Friday, July 11, 2014

A Lot of Nothing

I've learned that once you get out of the habit of blogging, it's kind of hard to just jump back in. Several days this week, I've had the time to blog, and I've wanted to blog, but I just haven't been able to think of anything to post. Haha! So, that's still the case... I'm just basically blogging about nothing with some cute pictures of my kids sprinkled in for good measure. I need to come up with some ideas.
We are having a great summer! I'm really not ready for it to end anytime soon. David took a break from Monday night karate this summer, and that's been SO nice. Having him home an extra night every week has made our weekday evenings so pleasant. We have such a nice routine that I'm loving. I cook dinner and then we eat outside every night. We have a screened porch at our new house, but we haven't used it so far. We just eat out on our deck. After dinner, I go on a walk while David bathes the kids and gets them ready for bed. I feel like this is the first time in my life that I'm actually enjoying some form of exercise. Haha! I'm going to be sad when it starts getting dark at 5:00. Maybe I'll turn into a morning person and get my exercise before David goes to work? Doubtful. ;)
Anyway, I feel like we are just in such a nice little groove right now, and I'm treasuring this time with my family. As everyone knows, we are hoping to adopt soon, so I often think that I should savor this summer with my little family of 5. It is our prayer that we'll be a family of 6 this time next year. And I know I'll savor those days as well! :)
You know what other habit is hard to resume once you fall off the wagon? EATING HEALTHY. Ughh, I need a sugar detox like crazy. When I was at the beach two times in the past month, I didn't really worry about what I was eating. And I don't regret that. But since sugar is addictive, once you start.... whew, it's HARD to stop. And usually we just don't have sugary stuff in the house, so that's not a huge temptation for me. Lately I've had to cook for several functions, though, which has left me with extra cookies and coffee cake sitting around my house. And if it's in the house, I'm GOING to eat it. I can just tell such a difference in how I feel when I'm not eating well.

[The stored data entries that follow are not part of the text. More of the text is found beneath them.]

(** What a root allows on its own, the policy allows, unless it lies in metadata that a
    deeper writable entry protects. *)
Lemma writable_root_alone q p :
  normal_absolute p -> q ∈ writable_entries pol cwd ->
  is_path_writable (writable_root pol cwd (writable_entries pol cwd) q) p = true ->
  can_write_path_with_cwd pol p cwd = true \/
  exists q' n, q' ∈ writable_entries pol cwd /\ within q' q /\ q' <> q /\ n ∈ PROTECTED_METADATA_PATH_NAMES /\
    within p (abs_join q' n) /\ can_write_path_with_cwd pol (abs_join q' n) cwd = false.
Proof.
  intros Hp Hq Hw. pose proof Hq as (e & He & Ha & Hce & ->)%writable_entries_elem.
  pose proof (R_normal _ He) as Hne. apply is_path_writable_plain in Hw as (Hin & Hro & Hmd); [|done..].
  destruct (access_decided p Hp) as [(m & Hd & _)|[Hno _]]; [|by destruct (Hno e He)].
  pose proof (R_normal _ (proj1 Hd)) as Hnm. pose proof (proj2 (proj2 Hd) e He Hin) as Hpre.
  assert (within (r_path m) (r_path e)) as Hme.
  { apply (within_linear p); [done|apply Hd|]. unfold precedes in Hpre. lia. }
  assert (r_access m = Write) as Ham.
  { destruct (decide (r_access m = Write)) as [|Hnw]; [done|].
    pose proof (decides_access _ _ Hnm (decides_self _ _ _ Hd)) as Hacc.
    assert (can_write_path_with_cwd pol (r_path m) cwd = false) as Hcm.
    { unfold can_write_path_with_cwd. rewrite Hacc. by destruct (r_access m). }
    destruct (Hro (r_path m)); [|apply Hd]. apply read_only_plain; [done|]. right. exists m.
    split_and!; try done; [apply Hd|]. intros Heq. rewrite Heq in Hcm. congruence. }
  assert (r_path m ∈ writable_entries pol cwd) as Hm.
  { apply writable_entries_elem. exists m. split_and!; [apply Hd|done| |done]. apply write_at_self; [by eapply decides_self|done]. }
  destruct (existsb (fun n => path_starts_with p (abs_join (r_path m) n)) PROTECTED_METADATA_PATH_NAMES) eqn:Ex.
  - apply existsb_elem in Ex as (n & Hn & Hpn). pose proof (abs_join_metadata _ n Hnm Hn) as [Hjn _].
    apply path_starts_with_normal in Hpn; [|done..]. rewrite (write_at_metadata m p n) by done.
    destruct (can_write_path_with_cwd pol (abs_join (r_path m) n) cwd) eqn:Ecan; [by left|right]. exists (r_path m), n.
    split_and!; try done. intros Heq. rewrite Heq in *. by rewrite Hmd in Ecan.
  - left. apply (write_outside_metadata m); [done..|]. intros n Hn Hwn. rewrite existsb_none in Ex. specialize (Ex n Hn).
    apply not_true_iff_false in Ex. apply Ex. pose proof (abs_join_metadata _ n Hnm Hn) as [Hjn _].
    by apply path_starts_with_normal.
Qed.
Lemma denied_reads_survive_rebuild_witness :
  exists m, new_matcher (preserve_deny_read_restrictions_from demo_policy unrestricted) (&"/w") = Ok (Some m) /\
    is_read_denied m (&"/w/secret/key") = true.
Proof.
  apply (denied_reads_survive_rebuild demo_policy unrestricted (preserve_deny_read_restrictions_from demo_policy unrestricted)
    DangerFullAccess (&"/w") (&"/w/secret") (&"/w/secret/key") (entry (Path &"/w/secret") Deny));
    [apply demo_policy_inv|split; [constructor|done]|done|done|by left| |done|done|done|paths_checked|paths_checked|].
  - do 4 right. left.
  - exists [&"key"]. vm_compute. reflexivity.
Defined.

Lemma granting_roots_keeps_access_witness :
  can_write_path_with_cwd (with_additional_readable_roots demo_policy (&"/w") [&"/w/secret"]) (&"/w/src/a") (&"/w") = true.
Proof.
  apply (granting_roots_keeps_access demo_policy (&"/w") (&"/w/src/a") [&"/w/secret"]);
    [apply demo_policy_inv|paths_checked|paths_checked|paths_checked|vm_compute; reflexivity].
Defined.
(* ===== verification/Profiles.v ===== *)
(** * protocol/src/models.rs and sandboxing/src/policy_transforms.rs: permission profiles

    The profile a session runs under, the additional permissions a command asks
    for and a user grants, and the policies that come of them. *)
From S2P Require Import Prelude RustStr RustPath AbsolutePath ExecPolicy PathPrefix Permissions PermissionFacts PermissionChanges.

(** ** Data *)

(** [NonZeroUsize::new] *)
Definition non_zero (n : N) : option N := if (n =? 0)%N then None else Some n.

Record FileSystemPermissions := { fp_entries : list FileSystemSandboxEntry; fp_depth : option N }.
Record NetworkPermissions := { enabled : option bool }.
Record AdditionalPermissionProfile := {
  network : option NetworkPermissions;
  file_system : option FileSystemPermissions
}.

Definition fp_is_empty (f : FileSystemPermissions) : bool := match fp_entries f with [] => true | _ => false end.
Definition net_is_empty (n : NetworkPermissions) : bool := match enabled n with None => true | Some _ => false end.
Definition profile_is_empty (p : AdditionalPermissionProfile) : bool :=
  match network p, file_system p with None, None => true | _, _ => false end.

Definition no_permissions : FileSystemPermissions := {| fp_entries := []; fp_depth := None |}.

Inductive SandboxEnforcement := EnforceManaged | EnforceDisabled | EnforceExternal.

Inductive ManagedFileSystemPermissions :=
| ManagedRestricted (entries : list FileSystemSandboxEntry) (glob_scan_max_depth : option N)
| ManagedUnrestricted.

Inductive PermissionProfile :=
| Managed (file_system : ManagedFileSystemPermissions) (network : NetworkSandboxPolicy)
| Disabled
| External (network : NetworkSandboxPolicy).

(** *** The older shape of file system permissions *)

Definition from_read_write_roots (read write : option (list str)) : FileSystemPermissions :=
  {| fp_entries :=
       map (fun path => {| e_path := Path path; e_access := Read |}) (default [] read) ++
       map (fun path => {| e_path := Path path; e_access := Write |}) (default [] write);
     fp_depth := None |}.

Definition explicit_path_entries (f : FileSystemPermissions) : list (str * FileSystemAccessMode) :=
  omap (fun entry => match e_path entry with Path path => Some (path, e_access entry) | _ => None end) (fp_entries f).

(** The two vectors that the loop of [as_legacy_permissions] fills *)
Fixpoint legacy_loop (es : list FileSystemSandboxEntry) (read write : list str) : option (list str * list str) :=
  match es with
  | [] => Some (read, write)
  | entry :: es =>
      match e_path entry, e_access entry with
      | Path path, Read => legacy_loop es (read ++ [path]) write
      | Path path, Write => legacy_loop es read (write ++ [path])
      | Path _, Deny | GlobPattern _, _ | Special _, _ => None
      end
  end.

Definition then_some (l : list str) : option (list str) := match l with [] => None | _ => Some l end.

Definition legacy_read_write_roots (f : FileSystemPermissions) : option (option (list str) * option (list str)) :=
  match fp_depth f with
  | Some _ => None
  | None => '(read, write) ← legacy_loop (fp_entries f) [] []; Some (then_some read, then_some write)
  end.

(** ** Profiles and policies *)

Definition enforcement_from_legacy (p : SandboxPolicy) : SandboxEnforcement :=
  match p with
  | DangerFullAccess => EnforceDisabled
  | ExternalSandboxPolicy _ => EnforceExternal
  | ReadOnly _ | WorkspaceWrite _ _ _ _ => EnforceManaged
  end.

(** [unreachable!] is a panic *)
Definition managed_from_sandbox_policy (p : FileSystemSandboxPolicy) : comp str ManagedFileSystemPermissions :=
  match kind p with
  | Restricted => Ok (ManagedRestricted (entries p) (glob_scan_max_depth p ≫= non_zero))
  | Unrestricted => Ok ManagedUnrestricted
  | ExternalSandbox => Panic
  end.
(* ===== verification/Orchestrator.v ===== *)
(** * core/src/tools/orchestrator.rs and core/src/tools/sandboxing.rs: approval, sandbox, attempt, retry

    Every tool call runs through the orchestrator: what the call needs before it
    runs, who is asked, under which sandbox the first attempt runs, and when a call
    that the sandbox stopped runs a second time without one.  The tool, the hooks,
    the reviewer and the network approvals are interfaces; a log of what was asked
    and what was run is kept beside the state of the world. *)
From S2P Require Import Prelude RustStr RustPath AbsolutePath ExecPolicy PathPrefix Permissions Profiles ExecApproval PatchSafety.

(** ** Decisions *)

Inductive NetworkPolicyRuleAction := RuleAllow | RuleDeny.
Record NetworkPolicyAmendment := { amendment_host : str; amendment_action : NetworkPolicyRuleAction }.

Inductive ReviewDecision :=
| Approved
| ApprovedExecpolicyAmendment (proposed : ExecPolicyAmendment)
| ApprovedForSession
| NetworkPolicyAmended (amendment : NetworkPolicyAmendment)
| Denied
| TimedOut
| AbortTurn.

(** *** core/src/network_policy_decision.rs *)

Inductive NetworkPolicyDecision := NetDeny | NetAsk.
Inductive NetworkDecisionSource := BaselinePolicy | ModeGuard | ProxyState | Decider.

Record NetworkPolicyDecisionPayload := {
  payload_decision : NetworkPolicyDecision;
  payload_source : NetworkDecisionSource;
  payload_protocol : option NetworkRuleProtocol;
  payload_host : option str
}.
Record NetworkApprovalContext := { ctx_host : str; ctx_protocol : NetworkRuleProtocol }.

Definition is_ask_from_decider (p : NetworkPolicyDecisionPayload) : bool :=
  match payload_decision p, payload_source p with NetAsk, Decider => true | _, _ => false end.

Definition parse_network_policy_decision (value : str) : option NetworkPolicyDecision :=
  if str_eqb value (&"deny") then Some NetDeny else if str_eqb value (&"ask") then Some NetAsk else None.

Definition network_approval_context_from_payload (p : NetworkPolicyDecisionPayload) : option NetworkApprovalContext :=
  if negb (is_ask_from_decider p) then None
  else
    protocol ← payload_protocol p;
    host ← option_map trim (payload_host p);
    if str_eqb host [] then None else Some {| ctx_host := host; ctx_protocol := protocol |}.

(** The fields of a [BlockedRequest] that are read *)
Definition denied_network_policy_message (blocked_host reason : str) (decision : option str) : option str :=
  match decision ≫= parse_network_policy_decision with
  | Some NetDeny =>
      let host := trim blocked_host in
      if str_eqb host [] then Some (&"Network access was blocked by policy.")
      else
        let detail :=
          if str_eqb reason (&"denied") then &"domain is explicitly denied by policy and cannot be approved from this prompt"
          else if str_eqb reason (&"not_allowed") then &"domain is not on the allowlist for the current sandbox mode"
          else if str_eqb reason (&"not_allowed_local") then &"local/private network addresses are blocked by the sandbox policy"
          else if str_eqb reason (&"method_not_allowed") then &"request method is blocked by the current network mode"
          else if str_eqb reason (&"proxy_disabled") then &"network proxy is disabled"
          else &"request is blocked by network policy" in
        Some (&"Network access to " ++ [34%N] ++ host ++ [34%N] ++ &" was blocked: " ++ detail ++ &".")
  | _ => None
  end.

Record ExecPolicyNetworkRuleAmendment := {
  rule_protocol : NetworkRuleProtocol;
  rule_decision : Decision;
  rule_justification : str
}.

Definition execpolicy_network_rule_amendment (amendment : NetworkPolicyAmendment) (ctx : NetworkApprovalContext) (host : str)
  : ExecPolicyNetworkRuleAmendment :=
  let '(decision, action_verb) :=
    match amendment_action amendment with RuleAllow => (Allow, &"Allow") | RuleDeny => (Forbidden, &"Deny") end in
  let protocol_label :=
    match ctx_protocol ctx with
    | Http => &"http" | Https => &"https_connect" | Socks5Tcp => &"socks5_tcp" | Socks5Udp => &"socks5_udp"
    end in
  {| rule_protocol := ctx_protocol ctx; rule_decision := decision;
     rule_justification := action_verb ++ &" " ++ protocol_label ++ &" access to " ++ host |}.

(** ** core/src/tools/sandboxing.rs *)

Definition requires_escalated_permissions (p : SandboxPermissions) : bool :=
  match p with RequireEscalated => true | _ => false end.

Definition proposed_execpolicy_amendment (r : ExecApprovalRequirement) : option ExecPolicyAmendment :=
  match r with
  | NeedsApproval _ (Some prefix) | Skip _ (Some prefix) => Some prefix
  | _ => None
  end.

Definition default_exec_approval_requirement (policy : AskForApproval) (p : FileSystemSandboxPolicy) : ExecApprovalRequirement :=
  let needs_approval :=
    match policy with
    | Never | OnFailure => false
    | OnRequest | Granular _ => match kind p with Restricted => true | _ => false end
    | UnlessTrusted => true
    end in
  if needs_approval && match policy with Granular c => negb (sandbox_approval c) | _ => false end
  then RequirementForbidden (&"approval policy disallowed sandbox approval prompt")
  else if needs_approval then NeedsApproval None None
  else Skip false None.

Inductive SandboxOverride := NoOverride | BypassSandboxFirstAttempt.

Definition sandbox_override_for_first_attempt (permissions : SandboxPermissions) (requirement : ExecApprovalRequirement)
    (p : FileSystemSandboxPolicy) : SandboxOverride :=
  match requirement with
  | Skip true _ => BypassSandboxFirstAttempt
  | _ =>
      if has_denied_read_restrictions p then NoOverride
      else if requires_escalated_permissions permissions then BypassSandboxFirstAttempt
      else NoOverride
  end.

Definition managed_network_for_sandbox_permissions {N} (network : option N) (permissions : SandboxPermissions) : option N :=
  if requires_escalated_permissions permissions then None else network.

(** *** Approvals for the session *)

(** [ApprovalStore]: decisions by the JSON text of their key; [to_key] is
    [serde_json::to_string]. *)
Section cache.
Context {K W : Type} (to_key : K -> option str).

Definition store_get (store : gmap str ReviewDecision) (key : K) : option ReviewDecision := to_key key ≫= (store !!.).
Definition store_put (store : gmap str ReviewDecision) (key : K) (value : ReviewDecision) : gmap str ReviewDecision :=
  match to_key key with Some s => <[s := value]> store | None => store end.

Definition approved_for_session (store : gmap str ReviewDecision) (key : K) : bool :=
  match store_get store key with Some ApprovedForSession => true | _ => false end.

(** [fetch] asks; the store is not locked meanwhile and may change. *)
Definition with_cached_approval (keys : list K)
    (fetch : gmap str ReviewDecision * W -> ReviewDecision * (gmap str ReviewDecision * W))
    (s : gmap str ReviewDecision * W) : ReviewDecision * (gmap str ReviewDecision * W) :=
  match keys with
  | [] => fetch s
  | _ =>
      if forallb (approved_for_session s.1) keys then (ApprovedForSession, s)
      else
        let '(decision, (store, w)) := fetch s in
        match decision with
        | ApprovedForSession =>
            (decision, (foldl (fun store key => store_put store key ApprovedForSession) store keys, w))
        | _ => (decision, (store, w))
        end
  end.
End cache.

(** *** What the cache promises *)

Section cache_facts.
Context {K W : Type} (to_key : K -> option str).
Implicit Types (store : gmap str ReviewDecision) (keys : list K) (k : K).

Lemma store_put_all keys store s :
  foldl (fun store key => store_put to_key store key ApprovedForSession) store keys !! s =
  if decide (Some s ∈ map to_key keys) then Some ApprovedForSession else store !! s.
Proof.
  revert store. induction keys as [|k keys IH]; intros store; cbn [foldl map]; [by rewrite decide_False by apply not_elem_of_nil|].
  rewrite IH. unfold store_put. destruct (decide (Some s ∈ map to_key keys)) as [Hin|Hin].
  { by rewrite decide_True by by right. }
  destruct (to_key k) as [t|] eqn:Ek.
  - destruct (decide (t = s)) as [->|Hne].
    + rewrite lookup_insert_eq, decide_True; [done|]. by left.
    + rewrite lookup_insert_ne, decide_False; [done| |done]. intros [[= Heq]|?]%elem_of_cons; [by symmetry in Heq|done].
  - rewrite decide_False; [done|]. by intros [?|?]%elem_of_cons.
Qed.
(** A unit variant is its name, or an object with the name as its only key. *)
Definition de_stop_reason (v : Value) : option StopReason :=
  match v with
  | VString s => Some (stop_reason_of_tag s)
  | Object [(s, Null)] => Some (stop_reason_of_tag s)
  | _ => None
  end.

Inductive AnthropicErrorKind := Overloaded | KindRateLimit | KindUnknown (raw : str).

Definition from_wire (error_type : str) : AnthropicErrorKind :=
  if str_eqb error_type (&"overloaded_error") then Overloaded
  else if str_eqb error_type (&"rate_limit_error") then KindRateLimit
  else KindUnknown error_type.

Record MessageStartPayload := { ms_id : option str; ms_model : option str; ms_usage : option Value }.
Record MessageDeltaPayload := { md_stop_reason : option StopReason; md_stop_sequence : option str }.
Record ErrorPayload := { ep_error_type : option str; ep_message : option str }.

Definition de_message_start_payload (v : Value) : option MessageStartPayload :=
  match struct_fields 0 [&"id"; &"model"; &"usage"] v with
  | Some [id; model; usage] =>
      id ← field_default (de_option as_str) None id;
      model ← field_default (de_option as_str) None model;
      usage ← field_default (de_option de_value) None usage;
      Some {| ms_id := id; ms_model := model; ms_usage := usage |}
  | _ => None
  end.

Definition de_message_delta_payload (v : Value) : option MessageDeltaPayload :=
  match struct_fields 0 [&"stop_reason"; &"stop_sequence"] v with
  | Some [stop_reason; stop_sequence] =>
      stop_reason ← field_default (de_option de_stop_reason) None stop_reason;
      stop_sequence ← field_default (de_option as_str) None stop_sequence;
      Some {| md_stop_reason := stop_reason; md_stop_sequence := stop_sequence |}
  | _ => None
  end.

Definition de_error_payload (v : Value) : option ErrorPayload :=
  match struct_fields 0 [&"type"; &"message"] v with
  | Some [error_type; message] =>
      error_type ← field_default (de_option as_str) None error_type;
      message ← field_default (de_option as_str) None message;
      Some {| ep_error_type := error_type; ep_message := message |}
  | _ => None
  end.

Inductive MessageStreamEvent :=
| MessageStart (message : MessageStartPayload)
| ContentBlockStart (index : N) (content_block : ContentBlock)
| BlockDelta (index : N) (delta : ContentBlockDelta)
| ContentBlockStop (index : N)
| MessageDelta (delta : MessageDeltaPayload) (usage : option Value)
| MessageStop
| Ping
| ErrorEvent (error : ErrorPayload)
| EventUnknown (tag : str) (raw : Value).

(** [raw.get("type").and_then(as_str).unwrap_or("<missing>")] *)
Definition tag_of (raw : Value) : str := default (&"<missing>") (get_str (&"type") raw).

(** A tag that is known and whose payload is malformed also becomes [Unknown]. *)
Definition or_unknown {A B} (unknown : B) (f : A -> B) (o : option A) : B :=
  match o with Some a => f a | None => unknown end.

(** The struct with one string field that has a default *)
Definition string_inner (key : str) (raw : Value) : option str :=
  match struct_fields 0 [key] raw with Some [s] => field_default as_str [] s | _ => None end.

Definition tool_use_inner (raw : Value) : option (str * str * Value) :=
  match struct_fields 0 [&"id"; &"name"; &"input"] raw with
  | Some [id; name; input] =>
      id ← field_default as_str [] id;
      name ← field_default as_str [] name;
      input ← field_default de_value Null input;
      Some (id, name, input)
  | _ => None
  end.

Definition web_search_result_inner (raw : Value) : option (str * Value) :=
  match struct_fields 0 [&"tool_use_id"; &"content"] raw with
  | Some [id; content] =>
      id ← field_default as_str [] id;
      content ← field_default de_value Null content;
      Some (id, content)
  | _ => None
  end.

Definition deserialize_content_block (raw : Value) : ContentBlock :=
  let tag := tag_of raw in
  let unknown := BlockUnknown tag raw in
  if str_eqb tag (&"text") then or_unknown unknown Text (string_inner (&"text") raw)
  else if str_eqb tag (&"tool_use") then
    or_unknown unknown (fun '(id, name, input) => ToolUse id name input) (tool_use_inner raw)
  else if str_eqb tag (&"thinking") then or_unknown unknown Thinking (string_inner (&"thinking") raw)
  else if str_eqb tag (&"redacted_thinking") then
    or_unknown unknown RedactedThinking (string_inner (&"data") raw)
  else if str_eqb tag (&"server_tool_use") then
    or_unknown unknown (fun '(id, name, input) => ServerToolUse id name input) (tool_use_inner raw)
  else if str_eqb tag (&"web_search_tool_result") then
    or_unknown unknown (fun '(id, content) => WebSearchToolResult id content) (web_search_result_inner raw)
  else if str_eqb tag (&"code_execution_tool_use") then
    or_unknown unknown (fun '(id, name, input) => CodeExecutionToolUse id name input) (tool_use_inner raw)
  else unknown.

Definition citations_inner (raw : Value) : option Value :=
  match struct_fields 0 [&"citation"] raw with Some [c] => field_default de_value Null c | _ => None end.

Definition deserialize_content_block_delta (raw : Value) : ContentBlockDelta :=
  let tag := tag_of raw in
  let unknown := DeltaUnknown tag raw in
  if str_eqb tag (&"text_delta") then or_unknown unknown TextDelta (string_inner (&"text") raw)
  else if str_eqb tag (&"input_json_delta") then
    or_unknown unknown InputJsonDelta (string_inner (&"partial_json") raw)
  else if str_eqb tag (&"thinking_delta") then
    or_unknown unknown ThinkingDelta (string_inner (&"thinking") raw)
  else if str_eqb tag (&"signature_delta") then
    or_unknown unknown SignatureDelta (string_inner (&"signature") raw)
  else if str_eqb tag (&"citations_delta") then or_unknown unknown CitationsDelta (citations_inner raw)
  else unknown.

Definition message_start_inner (raw : Value) : option MessageStartPayload :=
  match struct_fields 1 [&"message"] raw with
  | Some [message] => field_required de_message_start_payload message
  | _ => None
  end.

Definition content_block_start_inner (raw : Value) : option (N * ContentBlock) :=
  match struct_fields 2 [&"index"; &"content_block"] raw with
  | Some [index; content_block] =>
      index ← field_required de_u64 index;
      content_block ← field_required (fun v => Some (deserialize_content_block v)) content_block;
      Some (index, content_block)
  | _ => None
  end.

Definition content_block_delta_inner (raw : Value) : option (N * ContentBlockDelta) :=
  match struct_fields 2 [&"index"; &"delta"] raw with
  | Some [index; delta] =>
      index ← field_required de_u64 index;
      delta ← field_required (fun v => Some (deserialize_content_block_delta v)) delta;
      Some (index, delta)
  | _ => None
  end.

Definition content_block_stop_inner (raw : Value) : option N :=
  match struct_fields 1 [&"index"] raw with Some [index] => field_required de_u64 index | _ => None end.

Definition message_delta_inner (raw : Value) : option (MessageDeltaPayload * option Value) :=
  match struct_fields 0 [&"delta"; &"usage"] raw with
  | Some [delta; usage] =>
      delta ← field_default de_message_delta_payload {| md_stop_reason := None; md_stop_sequence := None |} delta;
      usage ← field_default (de_option de_value) None usage;
      Some (delta, usage)
  | _ => None
  end.

Definition error_inner (raw : Value) : option ErrorPayload :=
  match struct_fields 0 [&"error"] raw with
  | Some [error] => field_default de_error_payload {| ep_error_type := None; ep_message := None |} error
  | _ => None
  end.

So, it's time to get back on track in the food department. (And by the way, this isn't a weight thing for me. It's just a lifestyle that I've chosen for myself and my family. I feel like I have to say that because I've learned that when I talk about needing/wanting to eat healthy, people often respond with, "but you don't need to loose any weight!" While that's sweet and I appreciate the kind words, I think what I put into my body is important no matter what I weigh.) I would love to do another cleanse. David and I did one last year (and I never blogged part 2... I really should do that because that was the interesting part to me), and I loved the way I felt while I did it. I didn't enjoy the process. It was HARD. We do eat "clean" for the most part, but we eat whole grains and dairy in moderation in our everyday life. On the cleanse, there were no grains, no dairy, no beans, no corn, no sugar, no caffeine, no processed anything... and probably a bunch of other stuff that I'm forgetting. Basically, we ate fruits, vegetables, and a little bit of lean meat. I didn't even realize before the cleanse how hard it would be to NEVER be able to "cheat" and eat whatever I wanted to eat. We were really strict when we were on the cleanse and didn't allow ourselves any cheats that I remember. It was really hard and really good at the same time. Anyway, I'd love to do that again, but it was expensive and we're trying not to spend a lot of unnecessary money right now. So, I'm thinking about maybe trying The Whole 30. I think it's really similar to the cleanse that we did as far as what is off limits, it just won't include any of the supplements that we took. But I think it might be the jumpstart that I need to get back on track. I'm dreading it, though. Ha!